Marek Tamm (born 4 November 1973) is an Estonian historian and professor of cultural history at Tallinn University. His research spans medieval Baltic and Livonian history as well as historical theory, historiography, cultural memory studies and digital history.

He has been a member of the Estonian Academy of Sciences since 2021 and has served as its vice-president since 2024. In 2023, he was elected a member of Academia Europaea.

== Education ==
Tamm studied history and semiotics at the University of Tartu (1998) and completed a master's degree in medieval studies at the School for Advanced Studies in the Social Sciences (EHESS) in Paris (1999).

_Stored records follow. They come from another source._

(** ** Vocabulary of the properties *)

(** The two wiper circuits, and the [ch] argument that selects each. *)
Inductive Channel : Type := CH_A | CH_B.

Definition ch_id (c : Channel) : Z :=
  match c with
  | CH_A => 0
  | CH_B => 1
  end.

(** The tap mirror of a channel. *)
Definition tapPosition (c : Channel) (w : World) : Z :=
  match c with
  | CH_A => fst (_tapPointer (this w))
  | CH_B => snd (_tapPointer (this w))
  end.

(** The mirror array with the entry of [c] replaced. *)
Definition store (c : Channel) (v : Z) (a : Z * Z) : Z * Z :=
  match c with
  | CH_A => (v, snd a)
  | CH_B => (fst a, v)
  end.

(** The values of [uint8_t]. *)
Definition byte (z : Z) : Prop := 0 <= z < 256.

(** Both mirrors within [0, MAX_TAP]. *)
Definition tap_in_range (w : World) : Prop :=
  forall c, 0 <= tapPosition c w <= TPL0102_TAP_NUMBER.

(** The parts of the state that the wiper operations leave alone. *)
Definition settings (w : World) : bool * bool * Z * float * Z :=
  (_debug (this w), _ledsDefined (this w), address (this w),
   _nominalResistance (this w), clock_hz (Wire w)).


(** What [inc] and [dec] leave in the mirror when they move it from [t]. *)
Definition inc_target (t : Z) : Z :=
  if TPL0102_TAP_NUMBER <=? u8 (t + 1) then TPL0102_TAP_NUMBER else u8 (t + 1).

Definition dec_target (t : Z) : Z :=
  if u8 (t - 1) <=? 0 then 0 else u8 (t - 1).

(** The tap [setValue] aims at: the product rounded to [float], the
    quotient rounded to [float], and that [float] rounded to an integer.
    There is none when the quotient is an infinity or a NaN. *)
Definition tap_target (desiredR nominal : float) : option Z :=
  round (fdiv (fmul desiredR (float_of_int TPL0102_TAP_NUMBER)) nominal).

(** The channel other than [c]. *)
Definition other (c : Channel) : Channel :=
  match c with
  | CH_A => CH_B
  | CH_B => CH_A
  end.


(** What [f] sees of the value a computation returns and the world it
    leaves. *)
Definition observe {A B : Type} (m : M A) (w : World) (f : A -> World -> B)
  : option B :=
  match m w with
  | Some (a, w') => Some (f a w')
  | None => None
  end.

(** [m] run [k] times in a row. *)
Fixpoint times (k : nat) (m : M unit) : M unit :=
  match k with
  | O => ret tt
  | S k' => m ;; times k' m
  end.

Section Vocabulary.

Context {hdr : TPL0102_h} {board : Board}.

(** The address of a channel's wiper register as it goes on the bus. *)
Definition wiper_reg (c : Channel) : Z :=
  match c with
  | CH_A => u8 WRA
  | CH_B => u8 WRB
  end.

(** The transfer by which [dataWrite], called in world [w], sends [v] to the
    wiper register of [c]; its result is the outcome the bus has in store. *)
Definition wiper_write (c : Channel) (v : Z) (w : World) : BusEvent :=
  BusWrite (address (this w)) [wiper_reg c; u8 v] true (hd 0 (faults (Wire w))).

(** [w'] is [w] after one wiper-register write of [v] on channel [c]. *)
Definition wrote (c : Channel) (v : Z) (w w' : World) : Prop :=
  _tapPointer (this w') = store c v (_tapPointer (this w)) /\
  trace (Wire w') = trace (Wire w) ++ [wiper_write c v w] /\
  faults (Wire w') = tl (faults (Wire w)) /\
  _selectedChannel (this w') = ch_id c /\
  settings w' = settings w.

(** [w'] is [w] with mirror and bus untouched. *)
Definition idle (w w' : World) : Prop :=
  _tapPointer (this w') = _tapPointer (this w) /\
  Wire w' = Wire w /\
  settings w' = settings w.

(** The public operations that write a wiper register. *)
Inductive Op : Type :=
| OpInc (c : Channel)
| OpDec (c : Channel)
| OpSetValue (c : Channel) (desiredR : float)
| OpSetTap (c : Channel) (desiredTap : Z)
| OpZeroWiper (c : Channel)
| OpMaxWiper (c : Channel).

Definition exec (o : Op) : M unit :=
  match o with
  | OpInc c => inc (ch_id c)
  | OpDec c => dec (ch_id c)
  | OpSetValue c r => setValue (ch_id c) r ;; ret tt
  | OpSetTap c t => setTap (ch_id c) t ;; ret tt
  | OpZeroWiper c => zeroWiper (ch_id c)
  | OpMaxWiper c => maxWiper (ch_id c)
  end.

Fixpoint exec_all (os : list Op) : M unit :=
  match os with
  | [] => ret tt
  | o :: rest => exec o ;; exec_all rest
  end.

(** The cursor an operation leaves. *)
Definition cursor_after {A : Type} (m : M A) (w : World) : option Z :=
  option_map (fun w' => _selectedChannel (this w')) (run m w).

(** A request that asks for a tap within [0, MAX_TAP], [nominal] being the
    nominal resistance in force: for [setValue], the tap target exists and
    is in that range. *)
Definition in_range_request (nominal : float) (o : Op) : Prop :=
  match o with
  | OpSetValue _ r =>
      match tap_target r nominal with
      | Some x => 0 <= x <= TPL0102_TAP_NUMBER
      | None => False
      end
  | OpSetTap _ t => 0 <= t <= TPL0102_TAP_NUMBER
  | _ => True
  end.

(** The channel an operation addresses. *)
Definition op_channel (o : Op) : Channel :=
  match o with
  | OpInc c | OpDec c | OpSetValue c _ | OpSetTap c _
  | OpZeroWiper c | OpMaxWiper c => c
  end.




(** The byte held by the device's access-control register. *)
Definition control_byte (w : World) : Z := u8 (regs (slave (Wire w)) (u8 ACR)).

(** The transfers of one [switchPot] on a bus that acknowledges: the
    register pointer is set, the control byte is read, the read is closed,
    and [newbyte] is written back. *)
Definition control_exchange (w : World) (newbyte : Z) : list BusEvent :=
  [BusWrite (address (this w)) [u8 ACR] false 0;
   BusRequest (address (this w)) 1 false [control_byte w];
   BusWrite (address (this w)) [] true 0;
   BusWrite (address (this w)) [u8 ACR; newbyte] true 0].

(** The shutdown bits are set: the channel is not shut down. *)
Definition enabled (x : Z) : Prop := Z.land x SHUTDOWN_MASK = SHUTDOWN_MASK.

(** The shutdown bits are clear. *)
Definition disabled (x : Z) : Prop := Z.land x SHUTDOWN_MASK = 0.

(** The bus configuration calls seen so far. *)
Definition configuration (w : World) : list BusEvent :=
  filter (fun e => match e with
                   | BusBegin _ _ | BusClock _ => true
                   | _ => false
                   end) (trace (Wire w)).

End Vocabulary.

(** ** A concrete bench *)

(** A register map for the bench: wiper registers at 0 and 1, control
    register at 16, shutdown mask 64. *)
Definition datasheet : TPL0102_h :=
  {| WRA := 0; WRB := 1; ACR := 16; SHUTDOWN_MASK := 64;
     GENERAL_PURPOSE_START := 2; GENERAL_PURPOSE_END := 14;
     STANDARD := 100000; TPL0102_NOMINAL_RESISTANCE := 100000;
     POT_LABELS := ("Pot A: ", "Pot B: ")%string;
     REGISTER_LABELS := ("WRA: ", "WRB: ", "ACR: ")%string |}.

Definition esp32 : Board := {| SDA := 21; SCL := 22 |}.

(** A driver with both mirrors at [a] and [b], cursor on channel A and a
    nominal resistance of 10 kOhm. *)
Definition driver_at (a b : Z) : TPL0102 :=
  {| _debug := false; _ledsDefined := false; _selectedChannel := 0;
     _boardLEDs := (2, 4); _prevLEDsState := (LOW, LOW); address := 80;
     _nominalResistance := 10000; _initialState := (a, b, 64);
     _tapPointer := (a, b); _incDelay := 0; _decDelay := 0; _setDelay := 0 |}.

(** A bus whose device holds [a], [b] and [acr] in its wiper and control
    registers and whose coming transfers have the outcomes [f]. *)
Definition bus_with (a b acr : Z) (f : list Z) : TwoWire :=
  {| clock_hz := 100000; txAddress := 0; txBuffer := []; rxBuffer := [];
     slave := {| regs := fun r => if r =? 0 then a else if r =? 1 then b
                                  else if r =? 16 then acr else 0;
                 pointer := 0 |};
     faults := f; trace := [] |}.

Definition bench (a b : Z) (f : list Z) : World :=
  {| this := driver_at a b; Wire := bus_with a b 64 f; Serial := [];
     pins := [];
     timer := {| ticks := fun k => 100 * Z.of_nat k; reads := 0 |} |}.

(** ** Vocabulary of the further properties *)



(** The time between the next two readings of [micros()], as an
    [unsigned long]. *)
Definition elapsed (w : World) : Z :=
  u32 (ticks (timer w) (S (reads (timer w)))
       - ticks (timer w) (reads (timer w))).

(** The pin of a channel's indicator. *)
Definition led (c : Channel) (w : World) : Z :=
  match c with
  | CH_A => fst (_boardLEDs (this w))
  | CH_B => snd (_boardLEDs (this w))
  end.

Section MoreVocabulary.

Context {hdr : TPL0102_h}.

(** The byte the device holds in the wiper register of a channel. *)
Definition wiper_byte (c : Channel) (w : World) : Z :=
  u8 (regs (slave (Wire w)) (wiper_reg c)).

(** The mirror of each channel equals the device's wiper register. *)
Definition in_sync (w : World) : Prop :=
  forall c, wiper_byte c w = tapPosition c w.

End MoreVocabulary.

(** A bench world with a chosen control byte and indicator setting. *)
Definition rig (a b acr : Z) (leds : bool) (f : list Z) : World :=
  {| this := {| _debug := false; _ledsDefined := leds; _selectedChannel := 0;
                _boardLEDs := (2, 4); _prevLEDsState := (LOW, LOW);
                address := 80; _nominalResistance := 10000;
                _initialState := (a, b, acr); _tapPointer := (a, b);
                _incDelay := 0; _decDelay := 0; _setDelay := 0 |};
     Wire := bus_with a b acr f; Serial := []; pins := [];
     timer := {| ticks := fun k => 100 * Z.of_nat k; reads := 0 |} |}.

(** ** Integer facts *)

Lemma u8_byte z : byte (u8 z).
Proof. unfold byte, u8. apply Z.mod_pos_bound. lia. Qed.

Lemma u8_small z : byte z -> u8 z = z.
Proof. unfold byte, u8. intros H. apply Z.mod_small. exact H. Qed.

Lemma u8_idem z : u8 (u8 z) = u8 z.
Proof. apply u8_small, u8_byte. Qed.

Lemma u8_land z : u8 z = Z.land z 255.
Proof. unfold u8. symmetry. apply (Z.land_ones z 8). lia. Qed.

Lemma in_int_spec z :
  in_int z = true <-> -2147483648 <= z <= 2147483647.
Proof. unfold in_int. rewrite andb_true_iff, !Z.leb_le. tauto. Qed.

Lemma in_int_byte_diff a b : byte a -> byte b -> in_int (a - b) = true.
Proof. unfold byte. intros Ha Hb. apply in_int_spec. lia. Qed.

Lemma in_int_byte_dist a b : byte a -> byte b -> in_int (Z.abs (a - b)) = true.
Proof. unfold byte. intros Ha Hb. apply in_int_spec. lia. Qed.

Lemma inc_target_below t :
  0 <= t < TPL0102_TAP_NUMBER -> inc_target t = t + 1.
Proof.
  unfold inc_target, TPL0102_TAP_NUMBER. intros H.
  rewrite (u8_small (t + 1)) by (unfold byte; lia).
  destruct (Z.leb_spec 64 (t + 1)); lia.
Qed.

Lemma dec_target_above t :
  0 < t <= TPL0102_TAP_NUMBER -> dec_target t = t - 1.
Proof.
  unfold dec_target, TPL0102_TAP_NUMBER. intros H.
  rewrite (u8_small (t - 1)) by (unfold byte; lia).
  destruct (Z.leb_spec (t - 1) 0); lia.
Qed.

Lemma inc_target_range t :
  0 <= inc_target t <= TPL0102_TAP_NUMBER.
Proof.
  unfold inc_target, TPL0102_TAP_NUMBER.
  pose proof (u8_byte (t + 1)) as H. unfold byte in H.
  destruct (Z.leb_spec 64 (u8 (t + 1))); lia.
Qed.

Lemma dec_target_range t :
  0 < t <= TPL0102_TAP_NUMBER -> 0 <= dec_target t <= TPL0102_TAP_NUMBER.
Proof.
  intros H. rewrite dec_target_above by exact H.
  unfold TPL0102_TAP_NUMBER in *. lia.
Qed.

(** ** What each operation does to the world *)

#[global] Arguments u8 : simpl never.
#[global] Arguments u32 : simpl never.
#[global] Arguments in_int : simpl never.
#[global] Arguments round : simpl never.

Ltac open_world w :=
  let d := fresh "d" in
  let b := fresh "b" in
  let t := fresh "t" in
  destruct w as [d b ?s ?p t];
  destruct d as [?dbg ?leds ?sel ?bl ?pl ?addr ?nom ?ini [?ta ?tb] ?di ?dd ?ds];
  destruct b as [?hz ?txa ?txb ?rxb [?rg ?ptr] ?fl ?tr];
  destruct t as [?tk ?rds].

Ltac drv_simpl :=
  cbn [negb when] in *;
  cbv beta iota zeta delta
      [this Wire Serial pins timer
       _debug _ledsDefined _selectedChannel _boardLEDs _prevLEDsState address
       _nominalResistance _initialState _tapPointer _incDelay _decDelay
       _setDelay
       clock_hz txAddress txBuffer rxBuffer slave faults trace
       regs pointer ticks reads
       set_selectedChannel set_prevLEDsState set_address
       set_nominalResistance set_initialState set_tapPointer set_incDelay
       set_decDelay set_setDelay
       fst snd at2 put2 at3 put3
       WireImpl.begin WireImpl.setClock WireImpl.beginTransmission
       WireImpl.write WireImpl.endTransmission WireImpl.requestFrom
       WireImpl.available WireImpl.read WireImpl.log slave_receive
       bind ret defined undefined rd wr onWire micros Serial_print
       digitalWrite ch_id tapPosition store] in *;
  cbn [app] in *.

Ltac drv_unfold :=
  unfold exec, inc, dec, zeroWiper, maxWiper, setTap, setValue, taps, wiper,
    readValue, setChannel;
  unfold dataWrite, toggleLED, tapPointer_at, tapPointer_assign, to_int,
    Serial_println, Wire_beginTransmission, Wire_write, Wire_endTransmission.

(** Runs the code at the head of the goal, splitting on each test it meets. *)
Ltac crank :=
  drv_simpl;
  repeat (match goal with
          | |- context [negb (?x =? ?y)] => destruct (x =? y) eqn:?
          | |- context [when ?c _] => destruct c eqn:?
          | |- context [in_int ?z] => destruct (in_int z) eqn:?
          | |- context [round ?x] => destruct (round x) eqn:?
          | |- context [?x <? ?y] => destruct (x <? y) eqn:?
          end; try congruence; drv_simpl).

Ltac effect_done :=
  eexists; split; [reflexivity |];
  unfold wrote, idle, settings, wiper_write, wiper_reg;
  drv_simpl; repeat split; try reflexivity.

Section Effects.

Context {hdr : TPL0102_h} {board : Board}.

Lemma zeroWiper_effect c w :
  exists w', zeroWiper (ch_id c) w = Some (tt, w') /\ wrote c 0 w w'.
Proof.
  open_world w. destruct c, dbg; drv_unfold; crank; effect_done.
Qed.

Lemma maxWiper_effect c w :
  exists w', maxWiper (ch_id c) w = Some (tt, w') /\
             wrote c TPL0102_TAP_NUMBER w w'.
Proof.
  open_world w. destruct c, dbg; drv_unfold; crank; effect_done.
Qed.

In 2009 he received a PhD at Tallinn University with a dissertation titled Inventing Livonia: Religious and Geographical Representations of the Eastern Baltic Region in Early Thirteenth Century, supervised by Jüri Kivimäe.

== Career ==
Tamm is affiliated with Tallinn University, where he became professor of cultural history in 2015 and has also led the university's Centre of Excellence in Intercultural Studies.
In 2023 he was a visiting scholar at Stanford University (The Europe Center).

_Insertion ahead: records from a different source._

(** C2 at its failing input: Instant MPG mode, the speed query answers 30
    and the air-flow query answers the sentinel.  The iteration draws a
    reading instead of "No Data", applies the configuration, writes the
    strip and commits it. *)
Theorem C2_sentinel_still_renders :
  let answer := fun pid => match pid with VEHICLE_SPEED => F32.of_Z 30 | _ => NO_DATA end in
  let i := iteration answer 1000 in
  let s := set_gaugeType 3 initial in
  ecu_req i MAF_SENSOR = NO_DATA /\
  exists s' value,
    loop i s = Some s' /\
    oled s' = [Reading "Instant MPG" value 4 1] /\
    F32.truncate value = Some 236 /\
    levels s' = levels (mode_config 3 s) /\
    levels s' <> levels s /\
    hd_error (calls (strip s')) = Some CallShow /\
    lit_pixels (strip s') = 16%nat.
Proof.
  intros answer i s. split; [reflexivity|].
  destruct (loop i s) as [s'|] eqn:E; [|vm_compute in E; discriminate].
  vm_compute in E. injection E as <-.
  eexists. exists (S754_finite false 15524435 (-16)). split; [reflexivity|].
  split; [vm_compute; reflexivity|].
  split; [vm_compute; reflexivity|].
  split; [vm_compute; reflexivity|].
  split; [vm_compute; discriminate|].
  split; vm_compute; reflexivity.
Qed.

== Scholarship and reception ==
Tamm's work in historical theory and memory studies has been discussed in academic book reviews and scholarly venues.
His co-authored book The Fabric of Historical Time (with Zoltán Boldizsár Simon) has been reviewed in KronoScope and in the Estonian weekly Sirp.

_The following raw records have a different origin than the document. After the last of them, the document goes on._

(** * Recognition pipeline and event store of ar-gesture-ai

    A shallow embedding of [backend/facial_expression.py],
    [backend/gesture_recognition.py] and [backend/storage.py], and of the
    event endpoints of [backend/app.py], the key handling and confidence
    bar of [ui/], and the countries service and routes.

    Conventions of the embedding:
    - Python floats are modelled as rationals [Q] in the recognizers, and
      as [pyfloat] (with infinities and NaN) where a caller can pass any
      float; numpy's [sqrt] is a
      parameter of the sections that use it, so every result holds for any
      square-root function.
    - Python exceptions are the constructors of [exn]; a computation that
      may raise returns [res A].
    - Effects visible to a caller (calls into collaborators, log records) are
      written out in a trace; [M A] is the trace-and-exception monad of the
      recognizers.
    - External collaborators (MediaPipe, OpenCV, scikit-learn objects) are
      section variables: the theorems hold for all of their behaviours.
      The MongoDB server's answer to each driver call is an argument of the
      storage functions, so their theorems hold for every answer a
      connected server may give, failures included.
    - A Python [str] is represented by its UTF-8 encoding. *)

From Stdlib Require Import QArith String List Lia ZArith Sorted Permutation.
Import ListNotations.

Open Scope string_scope.

(** ** Exceptions, results and the trace monad *)

Inductive exn :=
| IndexError
| AttributeError
| ValueError
| NotFittedError
| UnpicklingError
| OperationFailure
| ServerSelectionTimeoutError
| OtherError.

Inductive res (A : Type) :=
| Ok (a : A)
| Raise (e : exn).
Arguments Ok {A} a.
Arguments Raise {A} e.

(** Bind of [res], for code with no visible effects. *)
Definition rbind {A B} (r : res A) (f : A -> res B) : res B :=
  match r with
  | Ok a => f a
  | Raise e => Raise e
  end.

Notation "x <-? r ;; k" := (rbind r (fun x => k))
  (at level 61, r at next level, right associativity).

Inductive level := LWarning | LError | LInfo.

(** Collaborators whose invocation the pipeline claims are about. *)
Inductive component :=
| LandmarkProvider
| FeatureExtractor
| FeatureScaler
| ModelClassifier.

Inductive event :=
| Call (c : component)
| Log (l : level).

Definition trace := list event.

Definition M (A : Type) : Type := (trace * res A)%type.

Definition ret {A} (a : A) : M A := ([], Ok a).

Definition lift {A} (r : res A) : M A := ([], r).

Definition emit (ev : event) : M unit := ([ev], Ok tt).

Definition bind {A B} (m : M A) (f : A -> M B) : M B :=
  match m with
  | (t, Ok a) => let (t', r) := f a in (app t t', r)
  | (t, Raise e) => (t, Raise e)
  end.

(** [try: m except Exception as e: h e] *)
Definition try_except {A} (m : M A) (h : exn -> M A) : M A :=
  match m with
  | (t, Ok a) => (t, Ok a)
  | (t, Raise e) => let (t', r) := h e in (app t t', r)
  end.

Notation "x <- m ;; k" := (bind m (fun x => k))
  (at level 61, m at next level, right associativity).
Notation "m ;;; k" := (bind m (fun _ => k))
  (at level 61, right associativity).

(** Strict comparison of floats. *)
Definition Qltb (x y : Q) : bool := negb (Qle_bool y x).

(** A Python float where infinities and NaN matter (the request bodies of
    the event API and the arguments of the HUD): a finite value, [inf]
    ([PInf false]), [-inf] ([PInf true]) or [nan]. *)
Inductive pyfloat :=
| PFin (q : Q)
| PInf (neg : bool)
| PNaN.

(** [a < b] on floats; every comparison with [nan] is false. *)
Definition pyfloat_lt (a b : pyfloat) : bool :=
  match a, b with
  | PFin x, PFin y => Qltb x y
  | PFin _, PInf neg => negb neg
  | PInf neg, PFin _ => neg
  | PInf true, PInf false => true
  | _, _ => false
  end.

(** Python list indexing [xs[i]] with [i >= 0]. *)
Definition getitem {A} (xs : list A) (i : nat) : res A :=
  match nth_error xs i with
  | Some a => Ok a
  | None => Raise IndexError
  end.

(** A MediaPipe landmark; a missing attribute raises [AttributeError]. *)
Record landmark := mkLandmark {
  lx : option Q;
  ly : option Q;
  lz : option Q
}.

Definition getattr (o : option Q) : res Q :=
  match o with
  | Some v => Ok v
  | None => Raise AttributeError
  end.

(** ** facial_expression.py *)

Module FacialExpression.

Definition EXPRESSIONS : list string :=
  ["Neutral"; "Happy"; "Sad"; "Angry"; "Unknown"].

Definition MOUTH_LEFT := 61%nat.
Definition MOUTH_RIGHT := 291%nat.
Definition MOUTH_TOP := 13%nat.
Definition MOUTH_BOTTOM := 14%nat.
Definition LEFT_EYE_LEFT := 33%nat.
Definition LEFT_EYE_RIGHT := 133%nat.

Section Recognizer.

(** numpy's square root on floats. *)
Variable sqrt : Q -> Q.

(** The body of the [try] block of [extract_mouth_distance]. *)
Definition extract_mouth_distance_body (lms : list landmark) : res Q :=
  mouth_left <-? getitem lms MOUTH_LEFT ;;
  mouth_right <-? getitem lms MOUTH_RIGHT ;;
  mouth_top <-? getitem lms MOUTH_TOP ;;
  mouth_bottom <-? getitem lms MOUTH_BOTTOM ;;
  lxl <-? getattr (lx mouth_left) ;;
  lxr <-? getattr (lx mouth_right) ;;
  lyl <-? getattr (ly mouth_left) ;;
  lyr <-? getattr (ly mouth_right) ;;
  let left_right_distance :=
    sqrt ((lxl - lxr) ^ 2 + (lyl - lyr) ^ 2)%Q in
  yt <-? getattr (ly mouth_top) ;;
  yb <-? getattr (ly mouth_bottom) ;;
  let top_bottom_distance := sqrt ((yt - yb) ^ 2)%Q in
  Ok (if Qltb 0 left_right_distance
      then (top_bottom_distance / (left_right_distance + 1e-5))%Q
      else 0%Q).

(** [except (IndexError, AttributeError): return 0.0] *)
Definition catch_lookup (r : res Q) : res Q :=
  match r with
  | Ok v => Ok v
  | Raise IndexError | Raise AttributeError => Ok 0%Q
  | Raise e => Raise e
  end.

Definition extract_mouth_distance (lms : list landmark) : res Q :=
  catch_lookup (extract_mouth_distance_body lms).

Definition extract_eye_distance_body (lms : list landmark) : res Q :=
  left_eye_left <-? getitem lms LEFT_EYE_LEFT ;;
  left_eye_right <-? getitem lms LEFT_EYE_RIGHT ;;
  xl <-? getattr (lx left_eye_left) ;;
  xr <-? getattr (lx left_eye_right) ;;
  yl <-? getattr (ly left_eye_left) ;;
  yr <-? getattr (ly left_eye_right) ;;
  Ok (sqrt ((xl - xr) ^ 2 + (yl - yr) ^ 2)%Q).

Definition extract_eye_distance (lms : list landmark) : res Q :=
  catch_lookup (extract_eye_distance_body lms).

(** The heuristic of [recognize] (lines 114-125 of the source). *)
Definition classify_expression (mouth_distance eye_distance : Q) : string * Q :=
  if Qltb 0.02 mouth_distance && Qltb 0.01 eye_distance then ("Happy", 0.85)
  else if Qltb mouth_distance 0.01 && Qltb eye_distance 0.008 then ("Sad", 0.80)
  else if Qltb 0.015 mouth_distance && Qltb eye_distance 0.009 then ("Angry", 0.75)
  else ("Neutral", 0.90).

(** Whether [cv2] was importable. *)
Variable cv2_available : bool.
Variable image : Type.
(** [cv2.cvtColor(image, cv2.COLOR_BGR2RGB)] *)
Variable cvtColor : image -> res image.
(** [self.face_mesh.process(image_rgb).multi_face_landmarks], each face given
    by its [.landmark] list; [None] is the empty list. *)
Variable face_mesh_process : image -> res (list (list landmark)).
(** [self.face_mesh.close()], given whether it was closed before. *)
Variable face_mesh_close : bool -> res unit.

Definition recognize (img : image) : M (string * Q) :=
  try_except
    (if negb cv2_available then
       emit (Log LWarning) ;;; ret ("Unknown", 0%Q)
     else
       image_rgb <- lift (cvtColor img) ;;
       emit (Call LandmarkProvider) ;;;
       results <- lift (face_mesh_process image_rgb) ;;
       match results with
       | face_landmarks :: _ =>
           mouth_distance <- lift (extract_mouth_distance face_landmarks) ;;
           eye_distance <- lift (extract_eye_distance face_landmarks) ;;
           ret (classify_expression mouth_distance eye_distance)
       | [] => ret ("Unknown", 0%Q)
       end)
    (fun _ => emit (Log LError) ;;; ret ("Error", 0%Q)).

An edited volume co-edited by Tamm, Making Livonia: Actors and Networks in the Medieval and Early Modern Baltic Sea Region, has also been reviewed in specialist forums and journals.

== Editorial work ==
Tamm has served as editor-in-chief of the history journal Acta Historica Tallinnensia.
He has served as a member of the editorial board of the Journal of the Philosophy of History.

== Honors ==
In 2014, Tamm was awarded the grade of Chevalier (Knight) of the French Ordre des Palmes académiques.

== Selected works ==
=== English-language books ===
- Crusading and Chronicle Writing on the Medieval Baltic Frontier: A Companion to the Chronicle of Henry of Livonia (with Linda Kaljundi and Carsten Selch Jensen, eds.). Ashgate, 2011.
- Afterlife of Events: Perspectives on Mnemohistory (ed.). Palgrave Macmillan, 2015.
- Debating New Approaches to History (with Peter Burke, eds.). Bloomsbury Academic, 2018.
- Rethinking Historical Time: New Approaches to Presentism (with Laurent Olivier, eds.). Bloomsbury Academic, 2019.
- Juri Lotman – Culture, Memory and History: Essays in Cultural Semiotics (ed.). Palgrave Macmillan, 2019.
- Making Livonia: Actors and Networks in the Medieval and Early Modern Baltic Sea Region (with Anu Mänd, eds.). Routledge, 2020.
- The Companion to Juri Lotman: A Semiotic Theory of Culture (with Peeter Torop, eds.). Bloomsbury Academic, 2022.
- The Fabric of Historical Time (with Zoltán Boldizsár Simon). Cambridge University Press, 2023.

=== Works in Estonian ===
- Monumentaalne ajalugu: esseid Eesti ajalookultuurist. Kultuurileht, 2012.
- Monumentaalne konflikt: mälu, poliitika ja identiteet tänapäeva Eestis (with Pille Petersoo, eds.). Varrak, 2008.